No Afeganistão, o derrube do regime que albergava a Al Qaeda e sua substituição por um frágil poder central não-islamista (em torno do presidente Hamid Karzai) não propiciou o fim da ocupação militar por parte dos vencedores — antes a reduziu a um programa caro e pouco eficaz. O país voltou ao tráfico de drogas e de madeiras, sob o antigo jugo policentrado dos “senhores da guerra” locais, e tornou-se palco de todos os tipos de corrupção, perante a indiferença norte-americana.

A incapacidade para garantir a segurança levou os EUA a apelar à NATO para que se envolva decisivamente no antigo país dos taliban, cujo programa de reconstrução se encontra paralisado (o envolvimento da NATO iniciou-se em 1 de Agosto de 2003).

Menosprezado pelos media devido à importância de duas outras frentes — o Iraque e o conflito israelo-palestino — o Afeganistão tem apresentado, em matéria de segurança, um rosto de que é exemplo a semana de 13 a 20 de Agosto de 2003, com os seus mais de cem mortos: bomba num autocarro em Helmand, Sul do país; batalha entre forças de comandantes fiéis ao governo central em Oruzgan; confrontos importantes nas províncias de Khost e Taktika entre soldados e centenas de taliban reorganizados...

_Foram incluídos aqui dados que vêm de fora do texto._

Example reachable_two_t_plus_one_witness :
  getTwoTPlusOneVotedBlock (verified_votes_ sample_vm) 5 1 SoftVotedBlock = Some (mkVotedBlock 70 2) /\
  exists l, getTwoTPlusOneVotedBlockVotes (verified_votes_ sample_vm) 5 1 SoftVotedBlock = Done l /\
    3 <= sum_list_Z weight_of l.
Proof.
  assert (getTwoTPlusOneVotedBlock (verified_votes_ sample_vm) 5 1 SoftVotedBlock =
    Some (mkVotedBlock 70 2)) as Hb by (vm_compute; reflexivity).
  split; [exact Hb|].
  destruct (reachable_two_t_plus_one sample_cfg sample_total sample_vm 5 1 SoftVotedBlock _
    sample_vm_reachable Hb) as (_ & l & Hl & _ & _ & Hsum).
  exists l. split; [exact Hl|exact Hsum].
Defined.

Example addVerifiedVote_aborts_witness :
  addVerifiedVote sample_cfg sample_dpos 9 sample_vm cert_a <> Undefined.
Proof.
  apply (addVerifiedVote_aborts sample_cfg sample_total sample_dpos 9 sample_vm cert_a
    sample_vm_reachable sample_dpos_ok).
  intros w [= <-]. split; reflexivity || (vm_compute; congruence).
Defined.

Example setCurrentPbftPeriodAndRound_correct_witness :
  exists vm', setCurrentPbftPeriodAndRound sample_vm 5 1 = Done vm' /\
    latest_round_two_t_plus_one_votes (db_ vm') !! SoftVotedBlock =
      Some (map_to_list (votes (voted_at (verified_votes_ sample_vm) 5 1 2 70))).*2.
Proof.
  destruct (setCurrentPbftPeriodAndRound_correct sample_cfg sample_total sample_vm 5 1
    sample_vm_reachable) as (vm' & H & _ & _ & _ & Hdb).
  exists vm'. split; [exact H|].
  apply (Hdb SoftVotedBlock (mkVotedBlock 70 2)); [discriminate|vm_compute; reflexivity].
Defined.

(** A manager that pushed block 70 in period 5, round 1, with one certify vote. *)
Definition reward_vm : VoteManager := set_reward (run_add (fresh_manager empty_db) cert_a).1 70 5 1.

Lemma reward_vm_wf : vv_wf (verified_votes_ reward_vm).
Proof.
  assert (verified_votes_ reward_vm =
    match insertVotedValue ∅ cert_a with Done (vv, _) => vv | _ => ∅ end) as -> by (vm_compute; reflexivity).
  destruct (insertVotedValue ∅ cert_a) as [[vv res]| |] eqn:E; [|apply vv_wf_empty..].
  by eapply insertVotedValue_wf; [apply vv_wf_empty|].
Qed.

Example checkRewardVotes_sound_witness :
  checkRewardVotes reward_vm 6 [11] true = Done (true, [cert_a]) /\
  getHash <$> [cert_a] = [11].
Proof.
  assert (checkRewardVotes reward_vm 6 [11] true = Done (true, [cert_a])) as H
    by (vm_compute; reflexivity).
  split; [exact H|].
  exact (proj1 (checkRewardVotes_sound reward_vm 6 [11] [cert_a] reward_vm_wf ltac:(lia) H)).
Defined.

Example checkRewardVotes_complete_witness :
  exists b l, checkRewardVotes reward_vm 6 [11] false = Done (b, l).
Proof.
  assert (exists rv, getRoundVotes (verified_votes_ reward_vm) 5 1 = Some rv) as [rv Hrv]
    by (eexists; vm_compute; reflexivity).
  destruct (checkRewardVotes_complete reward_vm 6 [11] false rv ltac:(lia) Hrv) as (b & l & H & _).
  exists b, l. exact H.
Defined.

Enquanto comandantes regionais e representantes do poder central enriquecem, garantindo a segurança de todos os tráficos, as forças especiais americanas realizaram sobretudo, durante longos meses, operações pontuais na enorme fronteira porosa com o Paquistão, para onde a Al Qaeda deslocou a reorganização dos seus santuários locais.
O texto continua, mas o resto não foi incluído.